-------- Record extracts --------
(* ===== verification/TypedSend.v ===== *)
(** * Types of the senders and of the tables

    Every function of send.c, users.c, groups.c and the broadcasts, listings
    and small commands of s_group.c keeps the types of [Typing]. *)

From Stdlib Require Import ZArith Lia String.
From S2P Require Import Config Prelude Utf8 StrUtil Wildmat NameList Lookup CLib Monad Dbm IcbDb State Tables Send GroupCast World Access GroupChange GroupMod GroupStatus Lifecycle UserCmd Who Info Admin Auto Msgs Typing.

Local Open Scope Z_scope.
Local Open Scope icb_monad_scope.

(** ** Sending *)

Section handlers.
Context `{BuildConfig} `{Host} `{Commands} `{!TypedCommands}.

Lemma ty_filtered src len : ok (filtered src len).
Proof. unfold filtered. ty. Qed.
#[local] Hint Resolve ty_filtered : typed.

Lemma ty_client f from to pkt :
  (∀ a b, ok (f a b)) → 0 ≤ to < MAX_REAL_USERS → pkt ≠ [] → ok (doSend_client f from to pkt).
Proof.
  intros Hf Hto Hp. unfold doSend_client. cbv zeta. destruct (_ <? _)%nat eqn:E; [ty|].
  apply Nat.ltb_ge in E. ty. eapply ty_mono; [|done]. apply ty_emit. split; [done|].
  change (MAX_PKT_LEN - 1)%nat with 255%nat in E. change (MAX_PKT_LEN - 2)%nat with 254%nat. destruct pkt; [done|]. simpl in *. lia.
Qed.
#[local] Hint Resolve ty_client : typed.
Lemma packet_nonempty c b : packet c b ≠ [].
Proof. done. Qed.
#[local] Hint Resolve packet_nonempty : typed.
#[local] Hint Extern 2 (0 ≤ _ < MAX_REAL_USERS) => ty_bools; lia : typed.
#[local] Hint Extern 1 (_ :: _ ≠ []) => done : typed.
Lemma ty_plain f from to c b : (∀ a b, ok (f a b)) → ok (doSend_plain f from to (packet c b)).
Proof. intros Hf. unfold doSend_plain. ty. Qed.
#[local] Hint Resolve ty_plain : typed.
Lemma ty_senderror to m : ok (senderror to m).
Proof. unfold senderror. ty. Qed.
#[local] Hint Resolve ty_senderror : typed.
Lemma ty_sendstatus to c m : ok (sendstatus to c m).
Proof. unfold sendstatus. ty. Qed.
#[local] Hint Resolve ty_sendstatus : typed.
Lemma ty_server_message from pkt : ok (server_message from pkt).
Proof. unfold server_message. ty. Qed.
#[local] Hint Resolve ty_server_message : typed.
Lemma ty_doSend_personal from to c b : ok (doSend_personal from to (packet c b)).
Proof. unfold doSend_personal. ty. Qed.
#[local] Hint Resolve ty_doSend_personal : typed.
Lemma ty_sendperson from to m : ok (sendperson from to m).
Proof. unfold sendperson. ty. Qed.
#[local] Hint Resolve ty_sendperson : typed.
Lemma ty_autoBeep to : ok (autoBeep to).
Proof. unfold autoBeep, time. ty. Qed.
#[local] Hint Resolve ty_autoBeep : typed.
Lemma ty_doSend from to c b : ok (doSend from to (packet c b)).
Proof. unfold doSend. ty. Qed.
#[local] Hint Resolve ty_doSend : typed.
Lemma ty_sendopen from to m : ok (sendopen from to m).
Proof. unfold sendopen. ty. Qed.
Lemma ty_sendexit to : ok (sendexit to).
Proof. unfold sendexit. ty. Qed.
Lemma ty_sendping to who : ok (sendping to who).
Proof. unfold sendping. ty. Qed.
Lemma ty_sends_cmdout to m : ok (sends_cmdout to m).
Proof. unfold sends_cmdout. ty. Qed.
Lemma ty_send_person_stored to f m : ok (send_person_stored to f m).
Proof. unfold send_person_stored. ty. Qed.
#[local] Hint Resolve ty_sendopen ty_sendexit ty_sendping ty_sends_cmdout ty_send_person_stored : typed.
Lemma ty_sendbeep from to : ok (sendbeep from to).
Proof. unfold sendbeep. ty. Qed.
Lemma ty_s_new_user n secure : ok (s_new_user n secure).
Proof. unfold s_new_user. ty. Qed.
Lemma ty_send_loginok to : ok (send_loginok to).
Proof. unfold send_loginok. ty. Qed.
Lemma ty_sendimport to c m : ok (sendimport to c m).
Proof. unfold sendimport. ty. Qed.
Lemma ty_user_wline to a b c d e f g h : ok (user_wline to a b c d e f g h).
Proof. unfold user_wline. ty. Qed.
Lemma ty_user_whead to : ok (user_whead to).
Proof. unfold user_whead. ty. Qed.
#[local] Hint Resolve ty_sendbeep ty_s_new_user ty_send_loginok ty_sendimport ty_user_wline ty_user_whead : typed.

(** ** Tables *)

Lemma ty_check_auth n : ok (check_auth n).
Proof. unfold check_auth. ty. Qed.
Lemma ty_nickwritetime n c : ok (nickwritetime n c).
Proof. unfold nickwritetime, time. ty. Qed.
#[local] Hint Resolve ty_check_auth ty_nickwritetime : typed.
Lemma user_ok_cleared u : user_ok (cleared_user u).
Proof. split; cbn; first [apply fits_nil|ty_ranges]. Qed.
#[local] Hint Resolve user_ok_cleared : typed.
Lemma ty_clear_user_item n : ok (clear_user_item n).
Proof. unfold clear_user_item. ty. Qed.
#[local] Hint Resolve ty_clear_user_item : typed.
Lemma user_ok_filled a b c d e f l eb nb p u :
  LOGIN_FALSE ≤ l ≤ LOGIN_COMPLETE → 0 ≤ eb ≤ 2 → 0 ≤ nb ≤ 2 → user_ok u → user_ok (filled_user a b c d e f l eb nb p u).
Proof. intros Hl He Hn Hu. destruct Hu. split; solve [assumption|by apply fits_copy_field]. Qed.
Lemma ty_fill_user_entry n a b c d e f l eb nb p :
  LOGIN_FALSE ≤ l ≤ LOGIN_COMPLETE → 0 ≤ eb ≤ 2 → 0 ≤ nb ≤ 2 → ok (fill_user_entry n a b c d e f l eb nb p).
Proof.
  intros. unfold fill_user_entry. eapply ty_mono; [|done]. apply ty_upd_user. intros. by apply user_ok_filled.
Qed.
Lemma user_ok_new_lists u : user_ok u → user_ok (with_new_lists u).
Proof. intros []. split; cbn; first [assumption|apply fits_nil]. Qed.
#[local] Hint Resolve user_ok_new_lists : typed.
Lemma ty_clear_users : ok clear_users.
Proof. unfold clear_users. ty. Qed.
Lemma group_ok_cleared : group_ok cleared_group.
Proof.
  split; cbn; try apply fits_nil; unfold slot_or_none, MAX_REAL_USERS, INT_MAX, DEF_IDLE_BOOT, DEF_IDLE_MOD, MAX_IDLE_MOD;
    pose proof MAX_USERS_min; ty_ranges.
Qed.
#[local] Hint Resolve group_ok_cleared : typed.
Lemma ty_clear_group_item n : ok (clear_group_item n).
Proof. unfold clear_group_item. ty. Qed.
#[local] Hint Resolve ty_clear_users ty_clear_group_item : typed.
Lemma ty_init_groups : ok init_groups.
Proof. unfold init_groups. ty. Qed.
#[local] Hint Resolve ty_init_groups : typed.

(** ** Groups *)

Lemma ty_status_group k t n c m : ok (s_status_group k t n c m).
Proof. unfold s_status_group. ty. Qed.
Lemma ty_hears a b c u : ok (hears a b c u).
Proof. unfold hears. ty. Qed.
Lemma ty_getword w : ok (getword_m w).
Proof. unfold getword_m. ty. Qed.
#[local] Hint Resolve ty_status_group ty_hears ty_getword : typed.
Lemma ty_send_group n f : ok (s_send_group n f).
Proof. unfold s_send_group. ty. Qed.
Lemma ty_exclude n a f : ok (s_exclude n a f).
Proof. unfold s_exclude. ty. Qed.
Lemma ty_add_item n i b : ok (add_item n i b).
Proof. unfold add_item. ty. Qed.
#[local] Hint Resolve ty_send_group ty_exclude ty_add_item : typed.
Lemma ty_add_names n h s b i l line : ok (add_names n h s b i l line).
Proof. revert i line. induction l as [|cp l IH]; intros i line; cbn [add_names]; ty. Qed.
#[local] Hint Resolve ty_add_names : typed.
Lemma ty_list_two n h l lr : ok (list_two n h l lr).
Proof. unfold list_two. ty. Qed.
#[local] Hint Resolve ty_list_two : typed.
Lemma ty_list_invites n gi : ok (list_invites n gi).
Proof. unfold list_invites. ty. Qed.
Lemma ty_dump_table n : ok (dump_table n).
Proof. unfold dump_table. ty. Qed.
Lemma ty_set_name n gi name : ok (set_name n gi name).
Proof. unfold set_name. ty. Qed.
Lemma ty_topic n a f : ok (s_topic n a f).
Proof. unfold s_topic. ty. Qed.
Lemma ty_talk_delete w gi : ok (talk_delete w gi).
Proof. unfold talk_delete. ty. Qed.
Lemma ty_talk_report n gi : ok (talk_report n gi).
Proof. unfold talk_report. ty. Qed.
#[local] Hint Resolve ty_list_invites ty_dump_table ty_set_name ty_topic ty_talk_delete ty_talk_report : typed.
End handlers.

#[export] Hint Resolve ty_filtered ty_client packet_nonempty ty_plain ty_senderror ty_sendstatus
  ty_server_message ty_doSend_personal ty_sendperson ty_autoBeep ty_doSend ty_sendopen ty_sendexit ty_sendping
  ty_sends_cmdout ty_send_person_stored ty_sendbeep ty_s_new_user ty_send_loginok ty_sendimport ty_user_wline
  ty_user_whead ty_check_auth ty_nickwritetime user_ok_cleared ty_clear_user_item user_ok_new_lists
  group_ok_cleared ty_clear_users ty_clear_group_item ty_init_groups ty_status_group ty_hears ty_getword
  ty_send_group ty_exclude ty_add_item ty_add_names ty_list_two ty_list_invites ty_dump_table ty_set_name
  ty_topic ty_talk_delete ty_talk_report : typed.
#[export] Hint Extern 2 (0 ≤ _ < MAX_REAL_USERS) => ty_bools; lia : typed.
#[export] Hint Extern 1 (_ :: _ ≠ []) => done : typed.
--------
Look above for the line with "Lemma ty_hears a b c u : ok (hears a b c u)." and the line with "Proof. unfold list_two. ty. Qed.". Write out those two lines and all the lines between them, exactly, and no others.

Lemma ty_hears a b c u : ok (hears a b c u).
Proof. unfold hears. ty. Qed.
Lemma ty_getword w : ok (getword_m w).
Proof. unfold getword_m. ty. Qed.
#[local] Hint Resolve ty_status_group ty_hears ty_getword : typed.
Lemma ty_send_group n f : ok (s_send_group n f).
Proof. unfold s_send_group. ty. Qed.
Lemma ty_exclude n a f : ok (s_exclude n a f).
Proof. unfold s_exclude. ty. Qed.
Lemma ty_add_item n i b : ok (add_item n i b).
Proof. unfold add_item. ty. Qed.
#[local] Hint Resolve ty_send_group ty_exclude ty_add_item : typed.
Lemma ty_add_names n h s b i l line : ok (add_names n h s b i l line).
Proof. revert i line. induction l as [|cp l IH]; intros i line; cbn [add_names]; ty. Qed.
#[local] Hint Resolve ty_add_names : typed.
Lemma ty_list_two n h l lr : ok (list_two n h l lr).
Proof. unfold list_two. ty. Qed.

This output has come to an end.